* _EXERCISE REQUIREMENTS_:
Each entry below is to be duplicated verbatim.

(Saved entries)
-*-
(* ===== verification/Notify.v ===== *)
(** [streams/notify.h]: a filter that calls functions when its parent is closed, flushed or at its end, or throws. *)

From stdpp Require Import numbers list_numbers list.
From S2P Require Import Prelude Stream StreamFilters.

(** What is notified, in the order of the calls. *)
Inductive notification := OnFlush | OnEof | OnException | OnClose (type : CloseType).

(** Which functions are set, and the calls made so far. *)
Record Notify := mkNotify { n_flush : bool; n_eof : bool; n_exception : bool; n_close : bool; n_log : list notification }.
Definition NotifyStream (P : Type) : Type := Filter P Notify.

Section NotifyStream.
Context {P : Type} `{!Stream P}.

Definition NotifyStream_new (p : P) (owns : bool) : NotifyStream P := mkFilter p owns (mkNotify false false false false []).

Definition notify (isset : Notify -> bool) (n : notification) : op (NotifyStream P) unit :=
  setp (fun d => if isset d then mkNotify (n_flush d) (n_eof d) (n_exception d) (n_close d) (n_log d ++ [n]) else d).

(** [try { m } catch (...) { if (notifyOnException) notifyOnException(); throw; }] *)
Definition guarded {A} (m : op (NotifyStream P) A) : op (NotifyStream P) A :=
  catch m (fun e => notify n_exception OnException ≫= fun _ => raise e).

Definition NotifyStream_close (type : CloseType) : op (NotifyStream P) unit :=
  guarded (FilterStream_close type) ≫= fun _ => notify n_close (OnClose type).

Definition NotifyStream_read (len : Z) : op (NotifyStream P) (list Z) :=
  bs ← guarded (on_parent (read len));
  (if zlen bs =? 0 then notify n_eof OnEof else mret tt) ≫= fun _ => mret bs.

Definition NotifyStream_write (bs : list Z) : op (NotifyStream P) Z := guarded (on_parent (write bs)).

Definition NotifyStream_flush (flushParent : bool) : op (NotifyStream P) unit :=
  guarded (on_parent (flush flushParent)) ≫= fun _ => notify n_flush OnFlush.

#[global] Instance NotifyStream_Stream : Stream (NotifyStream P) := {
  supportsHalfClose := fun s => supportsHalfClose (parent s);
  supportsRead := fun s => supportsRead (parent s);
  supportsWrite := fun s => supportsWrite (parent s);
  supportsSeek := fun s => supportsSeek (parent s);
  supportsTell := fun s => supportsTell (parent s);
  supportsSize := fun s => supportsSize (parent s);
  supportsTruncate := fun s => supportsTruncate (parent s);
  supportsFind := fun s => supportsFind (parent s);
  supportsUnread := fun s => supportsUnread (parent s);
  close := NotifyStream_close;
  read := NotifyStream_read;
  write := NotifyStream_write;
  seek := fun o a => on_parent (seek o a);
  size := on_parent size;
  truncate := fun n => on_parent (truncate n);
  flush := NotifyStream_flush;
  find := fun d n t => on_parent (find d n t);
  unread := fun bs => on_parent (unread bs);
}.

(** ** What comes through *)

Lemma guarded_ok {A} (m : op (NotifyStream P) A) s a s' : m s = (Ok a, s') -> guarded m s = (Ok a, s').
Proof. intros E. unfold guarded, catch. by rewrite E. Qed.

Lemma notify_read_ok len s bs p' : read len (parent s) = (Ok bs, p') ->
  exists d, NotifyStream_read len s = (Ok bs, mkFilter p' (ownsParent s) d) /\
    n_log d = n_log (own s) ++ (if (zlen bs =? 0) && n_eof (own s) then [OnEof] else []) /\ n_eof d = n_eof (own s).
Proof.
  intros E. unfold NotifyStream_read. rewrite (bind_ok _ _ _ _ _ (guarded_ok _ _ _ _ (on_parent_ok _ s _ _ E))).
  destruct (zlen bs =? 0); cbn; [destruct (n_eof (own s)) eqn:He |]; eexists; (split; [reflexivity |]); cbn; rewrite ?He, ?app_nil_r; done.
Qed.

Lemma notify_write_ok bs s n p' : write bs (parent s) = (Ok n, p') -> NotifyStream_write bs s = (Ok n, set_parent p' s).
Proof. intros E. unfold NotifyStream_write. apply guarded_ok. by apply on_parent_ok. Qed.

Lemma notify_close_ok type s p' : ownsParent s = true -> close type (parent s) = (Ok tt, p') ->
  exists d, NotifyStream_close type s = (Ok tt, mkFilter p' true d).
Proof.
  intros Ho E. unfold NotifyStream_close. assert (E' : FilterStream_close type s = (Ok tt, set_parent p' s)).
  { unfold FilterStream_close. rewrite Ho. by apply on_parent_ok. }
  rewrite (bind_ok _ _ _ _ _ (guarded_ok _ _ _ _ E')). unfold notify, setp, modify, set_own, set_parent. cbn. rewrite Ho. by eexists.
Qed.

(** Reading to the end through the filter: the same bytes, and the end is announced once. *)
Lemma notify_read_all fuel n s bs p' : read_all fuel n (parent s) = (Ok bs, p') ->
  exists d, read_all fuel n s = (Ok bs, mkFilter p' (ownsParent s) d) /\ n_log d = n_log (own s) ++ if n_eof (own s) then [OnEof] else [].
Proof.
  revert s bs p'. induction fuel as [| fuel IH]; intros s bs p' E; [done |]. cbn [read_all] in *. unfold mbind, op_bind in E.
  destruct (read n (parent s)) as [[b |] p1] eqn:E1; [| discriminate E]. destruct (notify_read_ok n s b p1 E1) as (d & E2 & Hl & He).
  change (read n) with (NotifyStream_read n). rewrite (bind_ok _ _ _ _ _ E2). destruct (zlen b =? 0) eqn:Eb.
  - injection E as <- <-. exists d. split; [done |]. rewrite Hl. cbn. done.
  - destruct (read_all fuel n p1) as [[rest |] p2] eqn:E3; [| discriminate E]. injection E as <- <-.
    destruct (IH (mkFilter p1 (ownsParent s) d) rest p2 E3) as (d' & E4 & Hl'). exists d'. rewrite (bind_ok _ _ _ _ _ E4). split; [done |].
    rewrite Hl'. cbn. rewrite Hl, He. cbn. by rewrite app_nil_r.
Qed.
End NotifyStream.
-*-
* _FINISHED EXERCISE_:
(* ===== verification/Notify.v ===== *)
(** [streams/notify.h]: a filter that calls functions when its parent is closed, flushed or at its end, or throws. *)

From stdpp Require Import numbers list_numbers list.
From S2P Require Import Prelude Stream StreamFilters.

(** What is notified, in the order of the calls. *)
Inductive notification := OnFlush | OnEof | OnException | OnClose (type : CloseType).

(** Which functions are set, and the calls made so far. *)
Record Notify := mkNotify { n_flush : bool; n_eof : bool; n_exception : bool; n_close : bool; n_log : list notification }.
Definition NotifyStream (P : Type) : Type := Filter P Notify.

Section NotifyStream.
Context {P : Type} `{!Stream P}.

Definition NotifyStream_new (p : P) (owns : bool) : NotifyStream P := mkFilter p owns (mkNotify false false false false []).

Definition notify (isset : Notify -> bool) (n : notification) : op (NotifyStream P) unit :=
  setp (fun d => if isset d then mkNotify (n_flush d) (n_eof d) (n_exception d) (n_close d) (n_log d ++ [n]) else d).

(** [try { m } catch (...) { if (notifyOnException) notifyOnException(); throw; }] *)
Definition guarded {A} (m : op (NotifyStream P) A) : op (NotifyStream P) A :=
  catch m (fun e => notify n_exception OnException ≫= fun _ => raise e).

Definition NotifyStream_close (type : CloseType) : op (NotifyStream P) unit :=
  guarded (FilterStream_close type) ≫= fun _ => notify n_close (OnClose type).

Definition NotifyStream_read (len : Z) : op (NotifyStream P) (list Z) :=
  bs ← guarded (on_parent (read len));
  (if zlen bs =? 0 then notify n_eof OnEof else mret tt) ≫= fun _ => mret bs.

Definition NotifyStream_write (bs : list Z) : op (NotifyStream P) Z := guarded (on_parent (write bs)).

Definition NotifyStream_flush (flushParent : bool) : op (NotifyStream P) unit :=
  guarded (on_parent (flush flushParent)) ≫= fun _ => notify n_flush OnFlush.

#[global] Instance NotifyStream_Stream : Stream (NotifyStream P) := {
  supportsHalfClose := fun s => supportsHalfClose (parent s);
  supportsRead := fun s => supportsRead (parent s);
  supportsWrite := fun s => supportsWrite (parent s);
  supportsSeek := fun s => supportsSeek (parent s);
  supportsTell := fun s => supportsTell (parent s);
  supportsSize := fun s => supportsSize (parent s);
  supportsTruncate := fun s => supportsTruncate (parent s);
  supportsFind := fun s => supportsFind (parent s);
  supportsUnread := fun s => supportsUnread (parent s);
  close := NotifyStream_close;
  read := NotifyStream_read;
  write := NotifyStream_write;
  seek := fun o a => on_parent (seek o a);
  size := on_parent size;
  truncate := fun n => on_parent (truncate n);
  flush := NotifyStream_flush;
  find := fun d n t => on_parent (find d n t);
  unread := fun bs => on_parent (unread bs);
}.

(** ** What comes through *)

Lemma guarded_ok {A} (m : op (NotifyStream P) A) s a s' : m s = (Ok a, s') -> guarded m s = (Ok a, s').
Proof. intros E. unfold guarded, catch. by rewrite E. Qed.

Lemma notify_read_ok len s bs p' : read len (parent s) = (Ok bs, p') ->
  exists d, NotifyStream_read len s = (Ok bs, mkFilter p' (ownsParent s) d) /\
    n_log d = n_log (own s) ++ (if (zlen bs =? 0) && n_eof (own s) then [OnEof] else []) /\ n_eof d = n_eof (own s).
Proof.
  intros E. unfold NotifyStream_read. rewrite (bind_ok _ _ _ _ _ (guarded_ok _ _ _ _ (on_parent_ok _ s _ _ E))).
  destruct (zlen bs =? 0); cbn; [destruct (n_eof (own s)) eqn:He |]; eexists; (split; [reflexivity |]); cbn; rewrite ?He, ?app_nil_r; done.
Qed.

Lemma notify_write_ok bs s n p' : write bs (parent s) = (Ok n, p') -> NotifyStream_write bs s = (Ok n, set_parent p' s).
Proof. intros E. unfold NotifyStream_write. apply guarded_ok. by apply on_parent_ok. Qed.

Lemma notify_close_ok type s p' : ownsParent s = true -> close type (parent s) = (Ok tt, p') ->
  exists d, NotifyStream_close type s = (Ok tt, mkFilter p' true d).
Proof.
  intros Ho E. unfold NotifyStream_close. assert (E' : FilterStream_close type s = (Ok tt, set_parent p' s)).
  { unfold FilterStream_close. rewrite Ho. by apply on_parent_ok. }
  rewrite (bind_ok _ _ _ _ _ (guarded_ok _ _ _ _ E')). unfold notify, setp, modify, set_own, set_parent. cbn. rewrite Ho. by eexists.
Qed.

(** Reading to the end through the filter: the same bytes, and the end is announced once. *)
Lemma notify_read_all fuel n s bs p' : read_all fuel n (parent s) = (Ok bs, p') ->
  exists d, read_all fuel n s = (Ok bs, mkFilter p' (ownsParent s) d) /\ n_log d = n_log (own s) ++ if n_eof (own s) then [OnEof] else [].
Proof.
  revert s bs p'. induction fuel as [| fuel IH]; intros s bs p' E; [done |]. cbn [read_all] in *. unfold mbind, op_bind in E.
  destruct (read n (parent s)) as [[b |] p1] eqn:E1; [| discriminate E]. destruct (notify_read_ok n s b p1 E1) as (d & E2 & Hl & He).
  change (read n) with (NotifyStream_read n). rewrite (bind_ok _ _ _ _ _ E2). destruct (zlen b =? 0) eqn:Eb.
  - injection E as <- <-. exists d. split; [done |]. rewrite Hl. cbn. done.
  - destruct (read_all fuel n p1) as [[rest |] p2] eqn:E3; [| discriminate E]. injection E as <- <-.
    destruct (IH (mkFilter p1 (ownsParent s) d) rest p2 E3) as (d' & E4 & Hl'). exists d'. rewrite (bind_ok _ _ _ _ _ E4). split; [done |].
    rewrite Hl'. cbn. rewrite Hl, He. cbn. by rewrite app_nil_r.
Qed.
End NotifyStream.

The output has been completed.